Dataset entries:
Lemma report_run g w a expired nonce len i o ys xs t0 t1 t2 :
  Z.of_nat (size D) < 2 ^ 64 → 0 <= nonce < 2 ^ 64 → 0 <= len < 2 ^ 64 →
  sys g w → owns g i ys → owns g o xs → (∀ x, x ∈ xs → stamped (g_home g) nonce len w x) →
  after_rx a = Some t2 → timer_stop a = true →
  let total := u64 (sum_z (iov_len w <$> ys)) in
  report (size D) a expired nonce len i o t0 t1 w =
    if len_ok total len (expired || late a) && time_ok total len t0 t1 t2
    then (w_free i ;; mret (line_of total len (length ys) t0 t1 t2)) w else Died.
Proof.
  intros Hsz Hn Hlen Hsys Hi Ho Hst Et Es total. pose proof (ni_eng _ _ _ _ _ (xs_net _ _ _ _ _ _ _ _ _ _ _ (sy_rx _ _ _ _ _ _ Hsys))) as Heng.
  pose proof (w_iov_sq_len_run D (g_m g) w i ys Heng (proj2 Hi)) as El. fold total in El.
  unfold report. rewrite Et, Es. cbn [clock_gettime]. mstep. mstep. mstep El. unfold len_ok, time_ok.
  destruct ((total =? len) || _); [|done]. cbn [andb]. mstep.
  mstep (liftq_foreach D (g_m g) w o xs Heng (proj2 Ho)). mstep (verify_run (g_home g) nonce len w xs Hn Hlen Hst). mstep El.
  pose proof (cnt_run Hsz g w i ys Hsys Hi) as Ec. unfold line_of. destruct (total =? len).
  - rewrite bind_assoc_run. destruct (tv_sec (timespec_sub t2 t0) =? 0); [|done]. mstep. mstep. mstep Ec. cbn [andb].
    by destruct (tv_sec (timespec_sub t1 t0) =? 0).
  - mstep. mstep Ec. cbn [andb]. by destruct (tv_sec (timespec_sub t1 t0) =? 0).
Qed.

---

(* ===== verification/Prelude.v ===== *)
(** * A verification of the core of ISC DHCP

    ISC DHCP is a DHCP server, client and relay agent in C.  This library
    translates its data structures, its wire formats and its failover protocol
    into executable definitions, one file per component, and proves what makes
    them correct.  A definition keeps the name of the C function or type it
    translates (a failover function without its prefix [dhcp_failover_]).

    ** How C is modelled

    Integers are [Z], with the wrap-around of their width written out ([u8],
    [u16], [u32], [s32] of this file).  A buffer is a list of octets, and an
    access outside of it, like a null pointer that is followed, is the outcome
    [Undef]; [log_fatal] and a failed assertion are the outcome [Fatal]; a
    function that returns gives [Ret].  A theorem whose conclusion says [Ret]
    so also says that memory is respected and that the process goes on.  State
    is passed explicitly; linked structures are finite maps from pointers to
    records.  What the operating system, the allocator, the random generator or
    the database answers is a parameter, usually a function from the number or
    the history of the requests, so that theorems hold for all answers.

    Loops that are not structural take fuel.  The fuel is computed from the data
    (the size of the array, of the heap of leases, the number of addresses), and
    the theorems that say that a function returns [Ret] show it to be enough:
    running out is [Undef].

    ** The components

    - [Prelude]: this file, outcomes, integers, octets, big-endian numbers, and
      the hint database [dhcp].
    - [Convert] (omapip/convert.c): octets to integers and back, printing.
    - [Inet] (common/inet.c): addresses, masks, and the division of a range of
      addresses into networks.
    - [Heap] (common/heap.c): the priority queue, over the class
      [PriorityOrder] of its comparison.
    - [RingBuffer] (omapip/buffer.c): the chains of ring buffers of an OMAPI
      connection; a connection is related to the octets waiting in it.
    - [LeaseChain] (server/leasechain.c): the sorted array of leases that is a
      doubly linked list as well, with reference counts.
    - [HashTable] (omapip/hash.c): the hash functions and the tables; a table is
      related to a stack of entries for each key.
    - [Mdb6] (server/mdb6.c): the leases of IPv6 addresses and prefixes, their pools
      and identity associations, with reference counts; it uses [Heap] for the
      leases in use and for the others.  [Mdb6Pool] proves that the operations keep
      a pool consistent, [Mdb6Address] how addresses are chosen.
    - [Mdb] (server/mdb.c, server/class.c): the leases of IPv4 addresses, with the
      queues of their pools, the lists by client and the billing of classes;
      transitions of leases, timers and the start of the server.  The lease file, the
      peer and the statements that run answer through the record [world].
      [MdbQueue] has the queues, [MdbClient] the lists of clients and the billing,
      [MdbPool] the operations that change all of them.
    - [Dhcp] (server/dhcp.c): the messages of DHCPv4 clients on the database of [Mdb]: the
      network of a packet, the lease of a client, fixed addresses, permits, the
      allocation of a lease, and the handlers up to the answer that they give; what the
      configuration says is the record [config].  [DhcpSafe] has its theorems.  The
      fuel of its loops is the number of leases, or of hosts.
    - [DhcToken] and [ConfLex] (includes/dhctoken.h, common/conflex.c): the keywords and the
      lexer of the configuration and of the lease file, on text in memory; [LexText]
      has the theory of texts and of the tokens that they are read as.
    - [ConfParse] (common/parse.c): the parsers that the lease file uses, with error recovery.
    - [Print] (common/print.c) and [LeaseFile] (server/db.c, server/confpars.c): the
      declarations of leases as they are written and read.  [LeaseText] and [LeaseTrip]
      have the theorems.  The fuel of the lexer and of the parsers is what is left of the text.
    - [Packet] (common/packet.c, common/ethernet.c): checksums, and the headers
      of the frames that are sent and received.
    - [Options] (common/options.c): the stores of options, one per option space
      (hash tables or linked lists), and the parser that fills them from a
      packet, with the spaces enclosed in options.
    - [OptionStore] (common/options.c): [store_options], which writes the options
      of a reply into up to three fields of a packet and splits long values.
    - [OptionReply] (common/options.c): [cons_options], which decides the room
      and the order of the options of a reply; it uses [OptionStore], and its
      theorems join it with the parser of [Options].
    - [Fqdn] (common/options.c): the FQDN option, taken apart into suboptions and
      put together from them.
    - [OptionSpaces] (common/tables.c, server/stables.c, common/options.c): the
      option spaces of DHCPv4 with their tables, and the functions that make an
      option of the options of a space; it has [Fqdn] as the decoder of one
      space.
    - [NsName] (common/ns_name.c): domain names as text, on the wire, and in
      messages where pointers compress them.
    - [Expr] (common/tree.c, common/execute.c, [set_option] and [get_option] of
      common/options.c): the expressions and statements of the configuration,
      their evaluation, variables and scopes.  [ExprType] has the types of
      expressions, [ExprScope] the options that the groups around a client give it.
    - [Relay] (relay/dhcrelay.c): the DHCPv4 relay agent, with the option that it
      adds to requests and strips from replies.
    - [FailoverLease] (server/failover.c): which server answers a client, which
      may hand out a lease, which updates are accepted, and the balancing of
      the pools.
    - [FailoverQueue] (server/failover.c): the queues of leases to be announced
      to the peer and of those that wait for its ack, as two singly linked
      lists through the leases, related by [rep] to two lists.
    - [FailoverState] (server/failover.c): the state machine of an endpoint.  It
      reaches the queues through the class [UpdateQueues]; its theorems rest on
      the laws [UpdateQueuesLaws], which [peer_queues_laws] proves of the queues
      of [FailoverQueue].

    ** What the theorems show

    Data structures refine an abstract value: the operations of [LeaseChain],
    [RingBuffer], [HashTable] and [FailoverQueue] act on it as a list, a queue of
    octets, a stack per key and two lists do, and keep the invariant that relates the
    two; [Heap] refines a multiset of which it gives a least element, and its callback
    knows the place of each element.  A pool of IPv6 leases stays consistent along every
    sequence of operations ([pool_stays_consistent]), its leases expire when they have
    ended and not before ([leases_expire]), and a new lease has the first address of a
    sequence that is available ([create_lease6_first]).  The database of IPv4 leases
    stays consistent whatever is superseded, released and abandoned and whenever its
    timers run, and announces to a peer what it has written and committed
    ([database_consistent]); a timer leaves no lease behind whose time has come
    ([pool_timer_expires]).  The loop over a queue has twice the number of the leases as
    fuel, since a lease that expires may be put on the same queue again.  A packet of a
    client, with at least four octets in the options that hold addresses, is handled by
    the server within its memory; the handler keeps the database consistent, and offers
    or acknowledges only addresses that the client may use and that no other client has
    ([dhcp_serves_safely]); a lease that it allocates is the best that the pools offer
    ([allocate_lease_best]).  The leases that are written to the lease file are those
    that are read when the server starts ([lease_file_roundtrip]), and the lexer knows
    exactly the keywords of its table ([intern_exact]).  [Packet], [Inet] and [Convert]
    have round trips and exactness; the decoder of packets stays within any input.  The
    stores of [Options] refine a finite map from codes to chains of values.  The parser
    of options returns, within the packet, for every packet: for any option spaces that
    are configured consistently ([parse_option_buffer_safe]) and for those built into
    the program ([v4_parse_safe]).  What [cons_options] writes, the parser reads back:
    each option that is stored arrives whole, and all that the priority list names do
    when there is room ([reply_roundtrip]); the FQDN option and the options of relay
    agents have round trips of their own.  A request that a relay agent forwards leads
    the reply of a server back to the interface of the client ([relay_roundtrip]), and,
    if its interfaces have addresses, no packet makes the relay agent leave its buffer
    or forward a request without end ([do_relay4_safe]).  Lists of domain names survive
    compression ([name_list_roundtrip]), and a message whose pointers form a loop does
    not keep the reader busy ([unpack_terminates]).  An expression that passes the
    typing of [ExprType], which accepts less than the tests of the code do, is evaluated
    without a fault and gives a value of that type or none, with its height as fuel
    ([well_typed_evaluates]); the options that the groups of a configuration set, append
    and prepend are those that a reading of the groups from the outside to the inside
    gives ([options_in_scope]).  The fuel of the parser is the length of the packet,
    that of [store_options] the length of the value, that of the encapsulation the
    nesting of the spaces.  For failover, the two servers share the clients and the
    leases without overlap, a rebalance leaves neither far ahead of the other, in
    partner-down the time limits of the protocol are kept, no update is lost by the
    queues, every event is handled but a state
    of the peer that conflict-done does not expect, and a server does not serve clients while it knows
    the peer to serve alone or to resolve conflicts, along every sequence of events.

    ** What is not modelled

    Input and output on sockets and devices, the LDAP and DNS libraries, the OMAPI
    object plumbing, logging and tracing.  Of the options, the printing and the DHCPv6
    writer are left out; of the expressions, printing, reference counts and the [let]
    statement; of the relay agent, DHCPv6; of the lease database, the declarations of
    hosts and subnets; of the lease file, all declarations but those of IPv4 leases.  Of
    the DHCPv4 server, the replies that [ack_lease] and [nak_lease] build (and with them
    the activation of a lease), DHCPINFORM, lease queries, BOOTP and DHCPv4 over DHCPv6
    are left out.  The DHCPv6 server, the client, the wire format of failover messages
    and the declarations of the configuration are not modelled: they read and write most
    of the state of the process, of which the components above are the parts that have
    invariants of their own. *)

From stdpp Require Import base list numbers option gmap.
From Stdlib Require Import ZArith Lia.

...

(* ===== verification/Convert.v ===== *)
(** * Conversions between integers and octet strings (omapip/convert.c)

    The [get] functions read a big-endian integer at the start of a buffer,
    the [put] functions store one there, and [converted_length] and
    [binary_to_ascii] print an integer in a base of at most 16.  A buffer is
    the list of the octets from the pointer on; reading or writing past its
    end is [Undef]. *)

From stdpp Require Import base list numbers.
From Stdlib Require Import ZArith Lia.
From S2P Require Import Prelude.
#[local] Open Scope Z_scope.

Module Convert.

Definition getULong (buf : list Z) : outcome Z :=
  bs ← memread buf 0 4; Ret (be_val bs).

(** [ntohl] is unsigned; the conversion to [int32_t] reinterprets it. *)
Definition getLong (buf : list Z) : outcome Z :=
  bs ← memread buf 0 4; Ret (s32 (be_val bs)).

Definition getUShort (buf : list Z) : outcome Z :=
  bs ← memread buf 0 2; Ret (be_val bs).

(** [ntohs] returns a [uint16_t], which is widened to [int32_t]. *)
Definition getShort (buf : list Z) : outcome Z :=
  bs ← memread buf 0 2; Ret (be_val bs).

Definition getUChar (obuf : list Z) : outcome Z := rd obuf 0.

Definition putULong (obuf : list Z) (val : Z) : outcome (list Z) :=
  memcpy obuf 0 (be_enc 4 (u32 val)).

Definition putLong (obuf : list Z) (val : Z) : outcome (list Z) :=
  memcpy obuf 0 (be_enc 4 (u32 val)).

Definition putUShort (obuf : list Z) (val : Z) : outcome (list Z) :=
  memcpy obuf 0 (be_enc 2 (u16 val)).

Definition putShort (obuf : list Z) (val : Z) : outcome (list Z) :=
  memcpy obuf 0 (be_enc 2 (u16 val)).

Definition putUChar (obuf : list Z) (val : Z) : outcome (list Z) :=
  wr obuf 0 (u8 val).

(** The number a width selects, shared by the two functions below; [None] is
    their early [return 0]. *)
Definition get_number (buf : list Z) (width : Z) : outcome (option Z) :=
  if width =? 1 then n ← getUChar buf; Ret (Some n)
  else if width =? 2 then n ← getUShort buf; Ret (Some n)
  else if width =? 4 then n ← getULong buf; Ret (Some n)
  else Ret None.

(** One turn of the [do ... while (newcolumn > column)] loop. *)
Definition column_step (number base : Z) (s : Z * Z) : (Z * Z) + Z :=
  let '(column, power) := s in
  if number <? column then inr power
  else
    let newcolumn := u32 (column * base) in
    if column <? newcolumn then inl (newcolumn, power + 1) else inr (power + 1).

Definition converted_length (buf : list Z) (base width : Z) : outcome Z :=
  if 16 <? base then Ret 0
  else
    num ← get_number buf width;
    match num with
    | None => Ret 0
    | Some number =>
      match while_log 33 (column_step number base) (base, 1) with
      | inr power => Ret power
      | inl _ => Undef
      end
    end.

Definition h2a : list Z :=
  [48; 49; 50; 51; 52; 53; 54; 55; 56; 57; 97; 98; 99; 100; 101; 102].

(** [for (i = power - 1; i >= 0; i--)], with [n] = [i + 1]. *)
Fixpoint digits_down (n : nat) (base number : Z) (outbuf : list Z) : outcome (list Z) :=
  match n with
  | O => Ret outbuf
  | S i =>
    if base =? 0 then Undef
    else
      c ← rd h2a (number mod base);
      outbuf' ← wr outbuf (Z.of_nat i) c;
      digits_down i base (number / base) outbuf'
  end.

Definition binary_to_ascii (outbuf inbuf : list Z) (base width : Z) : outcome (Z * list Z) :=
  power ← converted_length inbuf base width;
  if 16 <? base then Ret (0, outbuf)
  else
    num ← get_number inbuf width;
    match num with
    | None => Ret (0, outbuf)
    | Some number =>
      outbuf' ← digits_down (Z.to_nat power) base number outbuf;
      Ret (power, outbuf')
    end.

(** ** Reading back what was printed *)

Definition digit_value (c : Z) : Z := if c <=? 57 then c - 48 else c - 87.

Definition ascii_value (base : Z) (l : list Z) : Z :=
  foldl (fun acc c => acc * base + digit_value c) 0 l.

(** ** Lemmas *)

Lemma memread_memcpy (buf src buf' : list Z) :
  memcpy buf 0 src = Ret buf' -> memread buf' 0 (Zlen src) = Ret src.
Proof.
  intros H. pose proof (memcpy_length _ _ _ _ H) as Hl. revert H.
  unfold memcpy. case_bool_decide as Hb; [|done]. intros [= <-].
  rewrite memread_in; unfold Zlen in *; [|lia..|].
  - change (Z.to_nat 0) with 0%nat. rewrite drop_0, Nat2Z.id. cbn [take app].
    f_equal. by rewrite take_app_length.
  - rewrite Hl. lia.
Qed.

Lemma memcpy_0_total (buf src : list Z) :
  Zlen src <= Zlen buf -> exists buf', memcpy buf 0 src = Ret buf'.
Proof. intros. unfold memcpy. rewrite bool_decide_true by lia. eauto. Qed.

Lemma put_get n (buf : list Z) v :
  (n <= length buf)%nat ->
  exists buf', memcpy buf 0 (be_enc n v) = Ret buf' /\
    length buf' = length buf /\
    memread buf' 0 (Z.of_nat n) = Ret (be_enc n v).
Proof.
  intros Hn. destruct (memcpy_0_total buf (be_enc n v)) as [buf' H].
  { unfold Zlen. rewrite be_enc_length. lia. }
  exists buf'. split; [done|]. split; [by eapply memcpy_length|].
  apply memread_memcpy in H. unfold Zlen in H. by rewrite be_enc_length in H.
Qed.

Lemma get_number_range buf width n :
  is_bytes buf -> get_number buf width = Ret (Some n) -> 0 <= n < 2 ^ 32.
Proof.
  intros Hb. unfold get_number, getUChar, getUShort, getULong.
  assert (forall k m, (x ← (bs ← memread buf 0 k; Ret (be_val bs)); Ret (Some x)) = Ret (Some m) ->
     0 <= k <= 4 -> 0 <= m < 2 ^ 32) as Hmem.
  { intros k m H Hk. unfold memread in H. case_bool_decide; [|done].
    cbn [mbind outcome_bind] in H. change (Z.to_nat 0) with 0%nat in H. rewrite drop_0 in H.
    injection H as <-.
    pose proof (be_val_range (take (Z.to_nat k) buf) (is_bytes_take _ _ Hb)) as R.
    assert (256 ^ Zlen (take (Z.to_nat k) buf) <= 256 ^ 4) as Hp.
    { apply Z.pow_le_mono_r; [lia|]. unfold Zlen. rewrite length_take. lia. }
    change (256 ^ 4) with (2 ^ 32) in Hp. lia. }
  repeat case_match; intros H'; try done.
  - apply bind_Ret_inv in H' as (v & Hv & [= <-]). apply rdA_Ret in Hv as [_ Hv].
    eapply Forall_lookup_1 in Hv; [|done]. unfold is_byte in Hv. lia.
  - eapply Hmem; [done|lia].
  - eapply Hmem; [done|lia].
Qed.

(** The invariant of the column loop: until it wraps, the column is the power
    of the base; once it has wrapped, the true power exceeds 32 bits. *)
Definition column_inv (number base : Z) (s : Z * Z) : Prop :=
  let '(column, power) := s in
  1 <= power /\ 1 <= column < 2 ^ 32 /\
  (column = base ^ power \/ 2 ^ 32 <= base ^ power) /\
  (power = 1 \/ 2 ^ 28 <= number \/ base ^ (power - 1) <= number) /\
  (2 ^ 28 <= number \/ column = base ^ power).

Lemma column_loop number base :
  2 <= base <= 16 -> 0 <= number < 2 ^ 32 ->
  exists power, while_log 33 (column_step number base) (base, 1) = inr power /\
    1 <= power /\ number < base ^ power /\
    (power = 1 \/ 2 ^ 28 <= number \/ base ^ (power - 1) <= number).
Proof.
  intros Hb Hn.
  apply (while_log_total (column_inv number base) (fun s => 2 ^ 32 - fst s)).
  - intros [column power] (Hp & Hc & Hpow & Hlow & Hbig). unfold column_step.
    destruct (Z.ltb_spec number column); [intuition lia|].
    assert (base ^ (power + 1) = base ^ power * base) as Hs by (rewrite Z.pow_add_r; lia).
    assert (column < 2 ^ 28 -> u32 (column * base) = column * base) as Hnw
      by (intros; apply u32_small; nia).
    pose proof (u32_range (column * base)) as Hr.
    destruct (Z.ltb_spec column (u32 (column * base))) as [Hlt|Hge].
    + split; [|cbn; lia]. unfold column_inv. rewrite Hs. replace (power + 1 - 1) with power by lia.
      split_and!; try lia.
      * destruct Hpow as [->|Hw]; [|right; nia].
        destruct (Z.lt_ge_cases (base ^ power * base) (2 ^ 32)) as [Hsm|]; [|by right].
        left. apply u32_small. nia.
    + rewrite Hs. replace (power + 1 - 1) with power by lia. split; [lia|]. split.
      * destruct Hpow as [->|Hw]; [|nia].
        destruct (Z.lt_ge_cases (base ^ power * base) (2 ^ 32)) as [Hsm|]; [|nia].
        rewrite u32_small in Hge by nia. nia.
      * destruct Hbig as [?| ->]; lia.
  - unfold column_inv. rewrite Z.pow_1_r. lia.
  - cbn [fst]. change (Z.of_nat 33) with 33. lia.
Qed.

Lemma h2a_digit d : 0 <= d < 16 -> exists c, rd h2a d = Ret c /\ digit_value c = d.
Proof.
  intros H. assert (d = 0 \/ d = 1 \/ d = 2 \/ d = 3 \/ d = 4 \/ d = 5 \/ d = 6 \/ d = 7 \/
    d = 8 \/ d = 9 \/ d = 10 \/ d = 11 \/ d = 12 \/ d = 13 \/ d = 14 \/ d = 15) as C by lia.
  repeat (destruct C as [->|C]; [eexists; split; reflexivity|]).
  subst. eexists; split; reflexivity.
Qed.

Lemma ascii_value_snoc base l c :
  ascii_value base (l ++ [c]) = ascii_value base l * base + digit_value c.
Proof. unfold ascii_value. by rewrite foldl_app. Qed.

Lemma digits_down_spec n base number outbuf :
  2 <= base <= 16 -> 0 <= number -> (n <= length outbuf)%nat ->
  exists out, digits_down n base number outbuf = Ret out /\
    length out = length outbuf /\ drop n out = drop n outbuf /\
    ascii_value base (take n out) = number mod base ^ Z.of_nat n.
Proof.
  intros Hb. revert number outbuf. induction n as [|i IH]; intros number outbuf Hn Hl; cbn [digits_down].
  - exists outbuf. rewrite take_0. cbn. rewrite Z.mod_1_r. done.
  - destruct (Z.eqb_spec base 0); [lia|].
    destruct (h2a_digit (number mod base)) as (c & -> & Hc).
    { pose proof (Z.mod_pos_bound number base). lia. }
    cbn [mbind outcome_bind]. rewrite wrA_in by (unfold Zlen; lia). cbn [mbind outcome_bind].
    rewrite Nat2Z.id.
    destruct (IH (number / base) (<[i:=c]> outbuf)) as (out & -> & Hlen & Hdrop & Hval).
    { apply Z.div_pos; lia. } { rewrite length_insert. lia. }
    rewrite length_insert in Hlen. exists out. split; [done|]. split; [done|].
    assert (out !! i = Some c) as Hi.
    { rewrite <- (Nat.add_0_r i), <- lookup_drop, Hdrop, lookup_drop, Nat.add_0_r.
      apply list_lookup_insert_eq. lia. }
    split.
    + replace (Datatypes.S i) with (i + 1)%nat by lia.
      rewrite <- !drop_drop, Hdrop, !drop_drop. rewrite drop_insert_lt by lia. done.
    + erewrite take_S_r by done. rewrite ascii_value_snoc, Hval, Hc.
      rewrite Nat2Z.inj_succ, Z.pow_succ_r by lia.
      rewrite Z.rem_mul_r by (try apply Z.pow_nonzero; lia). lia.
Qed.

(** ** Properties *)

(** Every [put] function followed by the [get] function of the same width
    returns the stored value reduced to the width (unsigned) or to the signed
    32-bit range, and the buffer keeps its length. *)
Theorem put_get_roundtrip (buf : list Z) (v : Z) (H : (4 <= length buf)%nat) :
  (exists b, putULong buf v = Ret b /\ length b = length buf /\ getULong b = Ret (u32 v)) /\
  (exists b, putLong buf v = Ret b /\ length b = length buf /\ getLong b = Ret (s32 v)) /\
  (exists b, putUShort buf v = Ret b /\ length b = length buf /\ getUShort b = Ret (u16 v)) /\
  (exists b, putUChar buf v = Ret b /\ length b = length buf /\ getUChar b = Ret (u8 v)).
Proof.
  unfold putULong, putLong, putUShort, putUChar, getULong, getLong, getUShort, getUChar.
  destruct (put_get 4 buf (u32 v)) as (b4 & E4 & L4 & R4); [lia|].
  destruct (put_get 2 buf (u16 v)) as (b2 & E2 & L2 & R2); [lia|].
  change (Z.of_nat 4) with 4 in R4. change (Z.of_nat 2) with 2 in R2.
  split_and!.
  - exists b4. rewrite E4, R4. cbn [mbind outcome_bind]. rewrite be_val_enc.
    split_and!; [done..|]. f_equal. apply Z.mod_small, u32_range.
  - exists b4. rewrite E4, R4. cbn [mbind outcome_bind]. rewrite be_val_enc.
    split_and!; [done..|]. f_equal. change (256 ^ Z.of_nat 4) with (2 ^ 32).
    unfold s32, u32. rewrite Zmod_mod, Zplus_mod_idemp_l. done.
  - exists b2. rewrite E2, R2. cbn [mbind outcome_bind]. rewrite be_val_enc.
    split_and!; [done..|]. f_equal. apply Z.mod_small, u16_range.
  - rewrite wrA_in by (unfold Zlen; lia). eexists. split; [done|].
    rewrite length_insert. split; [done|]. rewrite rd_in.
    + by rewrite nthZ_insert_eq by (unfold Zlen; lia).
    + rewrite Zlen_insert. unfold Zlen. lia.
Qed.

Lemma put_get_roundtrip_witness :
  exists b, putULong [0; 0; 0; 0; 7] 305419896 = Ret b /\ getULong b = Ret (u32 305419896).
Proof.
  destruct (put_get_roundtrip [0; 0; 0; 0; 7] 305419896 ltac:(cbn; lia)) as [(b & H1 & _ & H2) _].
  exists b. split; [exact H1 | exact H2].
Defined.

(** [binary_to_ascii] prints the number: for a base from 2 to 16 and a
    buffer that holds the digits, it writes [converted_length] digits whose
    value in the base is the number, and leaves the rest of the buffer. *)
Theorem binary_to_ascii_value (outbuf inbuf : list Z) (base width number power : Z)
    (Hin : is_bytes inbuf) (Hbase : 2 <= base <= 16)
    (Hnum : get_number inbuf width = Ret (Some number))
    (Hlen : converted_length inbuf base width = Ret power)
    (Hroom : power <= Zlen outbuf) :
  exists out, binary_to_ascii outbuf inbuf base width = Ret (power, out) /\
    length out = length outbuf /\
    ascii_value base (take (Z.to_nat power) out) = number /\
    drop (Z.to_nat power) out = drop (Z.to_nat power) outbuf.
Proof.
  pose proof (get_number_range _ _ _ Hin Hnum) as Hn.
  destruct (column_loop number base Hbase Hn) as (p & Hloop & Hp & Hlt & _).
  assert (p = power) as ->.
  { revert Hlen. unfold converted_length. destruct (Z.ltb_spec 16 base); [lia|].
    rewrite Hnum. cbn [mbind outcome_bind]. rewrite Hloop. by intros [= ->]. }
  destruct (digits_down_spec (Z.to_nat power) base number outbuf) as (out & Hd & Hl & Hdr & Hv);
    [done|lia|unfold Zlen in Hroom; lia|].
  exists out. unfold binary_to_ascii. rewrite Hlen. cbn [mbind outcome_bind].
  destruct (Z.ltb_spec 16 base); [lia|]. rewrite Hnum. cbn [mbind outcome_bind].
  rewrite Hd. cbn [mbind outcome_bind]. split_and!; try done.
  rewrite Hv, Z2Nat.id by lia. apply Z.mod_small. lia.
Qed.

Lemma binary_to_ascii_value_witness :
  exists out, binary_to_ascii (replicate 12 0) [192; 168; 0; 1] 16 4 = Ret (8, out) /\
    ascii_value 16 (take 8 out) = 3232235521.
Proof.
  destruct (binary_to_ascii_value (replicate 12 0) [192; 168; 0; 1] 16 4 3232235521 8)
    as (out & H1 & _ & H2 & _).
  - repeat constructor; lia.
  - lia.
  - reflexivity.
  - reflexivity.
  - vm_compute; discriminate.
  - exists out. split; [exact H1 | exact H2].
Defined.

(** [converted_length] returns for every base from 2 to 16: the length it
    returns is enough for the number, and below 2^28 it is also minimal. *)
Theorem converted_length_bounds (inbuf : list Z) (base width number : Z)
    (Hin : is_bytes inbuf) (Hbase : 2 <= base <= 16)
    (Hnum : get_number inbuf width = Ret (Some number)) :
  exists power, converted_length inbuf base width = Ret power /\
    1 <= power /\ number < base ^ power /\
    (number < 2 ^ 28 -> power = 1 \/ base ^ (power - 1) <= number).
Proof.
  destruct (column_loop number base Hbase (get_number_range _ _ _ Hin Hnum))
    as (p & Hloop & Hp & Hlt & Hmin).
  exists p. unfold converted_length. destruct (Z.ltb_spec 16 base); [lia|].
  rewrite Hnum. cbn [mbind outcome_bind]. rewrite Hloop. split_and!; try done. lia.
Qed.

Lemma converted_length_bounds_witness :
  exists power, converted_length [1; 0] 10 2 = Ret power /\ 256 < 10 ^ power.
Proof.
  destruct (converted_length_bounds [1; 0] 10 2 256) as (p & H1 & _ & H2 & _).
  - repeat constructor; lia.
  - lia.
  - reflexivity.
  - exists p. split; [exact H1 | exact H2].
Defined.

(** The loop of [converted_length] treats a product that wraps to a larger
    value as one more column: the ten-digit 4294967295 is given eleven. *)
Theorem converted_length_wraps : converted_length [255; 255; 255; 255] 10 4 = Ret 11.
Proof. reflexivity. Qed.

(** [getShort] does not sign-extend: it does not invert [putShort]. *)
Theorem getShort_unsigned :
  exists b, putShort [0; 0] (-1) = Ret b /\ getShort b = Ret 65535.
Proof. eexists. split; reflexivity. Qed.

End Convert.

WORK TO BE COMPLETED ▸ In the entries above, find the line holding "Lemma report_run g" and the line holding "let total := u64"; print both of them and every line between, exactly, and nothing else.

RESPONSE BOX ▸
Lemma report_run g w a expired nonce len i o ys xs t0 t1 t2 :
  Z.of_nat (size D) < 2 ^ 64 → 0 <= nonce < 2 ^ 64 → 0 <= len < 2 ^ 64 →
  sys g w → owns g i ys → owns g o xs → (∀ x, x ∈ xs → stamped (g_home g) nonce len w x) →
  after_rx a = Some t2 → timer_stop a = true →
  let total := u64 (sum_z (iov_len w <$> ys)) in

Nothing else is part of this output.